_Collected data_
(** [session_stays_well_stored], at work: the text of the session holds
    the control character U+0001, and the pipeline cuts it at whitespace.
    The sentence is found as a rule and stored; then the document cannot be
    built. *)
Lemma session_stays_well_stored_witness :
  tab4_extract (U := latin1) (Sv := offline) (Dx := xml_docx) (Some tagless) false
    (MkWorld (<["text"%string
                := VStr (py "Le client doit payer" ++ [1] ++ py " la facture.")]> ∅)
             [] O O)
  = (Raise (ValueError (py "All strings must be XML compatible: Unicode or ASCII, no NULL bytes or control characters")),
     MkWorld (<["rules"%string
                := VList [py "Le client doit payer" ++ [1] ++ py " la facture."]]>
                (<["text"%string
                   := VStr (py "Le client doit payer" ++ [1] ++ py " la facture.")]> ∅))
             [] O O)
  /\ exists outcome w',
       tab4_extract (U := latin1) (Sv := offline) (Dx := xml_docx) (Some tagless) false
         (MkWorld (<["text"%string
                     := VStr (py "Le client doit payer" ++ [1] ++ py " la facture.")]> ∅)
                  [] O O)
       = (outcome, w')
       /\ well_stored (U := latin1) (session_state w').
Proof.
  split; [vm_compute; reflexivity|].
  destruct (session_stays_well_stored (U := latin1) (Sv := offline) (Rd := plain_reader)
              (Dx := xml_docx)
              (MkUpload (py "application/pdf") (py "Le système doit archiver la demande."))
              (Some tagless) false
              (MkWorld (<["text"%string
                          := VStr (py "Le client doit payer" ++ [1] ++ py " la facture.")]> ∅)
                       [] O O))
    as [_ [[outcome [w' [Hrun [Hstored _]]]] _]].
  - cbn [session_state]. split; intros v Hv.
    + rewrite lookup_insert_eq in Hv. injection Hv as <-.
      eexists. split; [reflexivity|]. vm_compute. reflexivity.
    + rewrite lookup_insert_ne in Hv by discriminate. rewrite lookup_empty in Hv.
      discriminate Hv.
  - exists outcome, w'. split; [exact Hrun | exact Hstored].
Defined.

_WHAT TO DO_
The required output is every line above from the one with "(Raise (ValueError (py" down to the one with "as [_ [[outcome", restated word for word, ends included.

_SOLVED EXERCISE_
  = (Raise (ValueError (py "All strings must be XML compatible: Unicode or ASCII, no NULL bytes or control characters")),
     MkWorld (<["rules"%string
                := VList [py "Le client doit payer" ++ [1] ++ py " la facture."]]>
                (<["text"%string
                   := VStr (py "Le client doit payer" ++ [1] ++ py " la facture.")]> ∅))
             [] O O)
  /\ exists outcome w',
       tab4_extract (U := latin1) (Sv := offline) (Dx := xml_docx) (Some tagless) false
         (MkWorld (<["text"%string
                     := VStr (py "Le client doit payer" ++ [1] ++ py " la facture.")]> ∅)
                  [] O O)
       = (outcome, w')
       /\ well_stored (U := latin1) (session_state w').
Proof.
  split; [vm_compute; reflexivity|].
  destruct (session_stays_well_stored (U := latin1) (Sv := offline) (Rd := plain_reader)
              (Dx := xml_docx)
              (MkUpload (py "application/pdf") (py "Le système doit archiver la demande."))
              (Some tagless) false
              (MkWorld (<["text"%string
                          := VStr (py "Le client doit payer" ++ [1] ++ py " la facture.")]> ∅)
                       [] O O))
    as [_ [[outcome [w' [Hrun [Hstored _]]]] _]].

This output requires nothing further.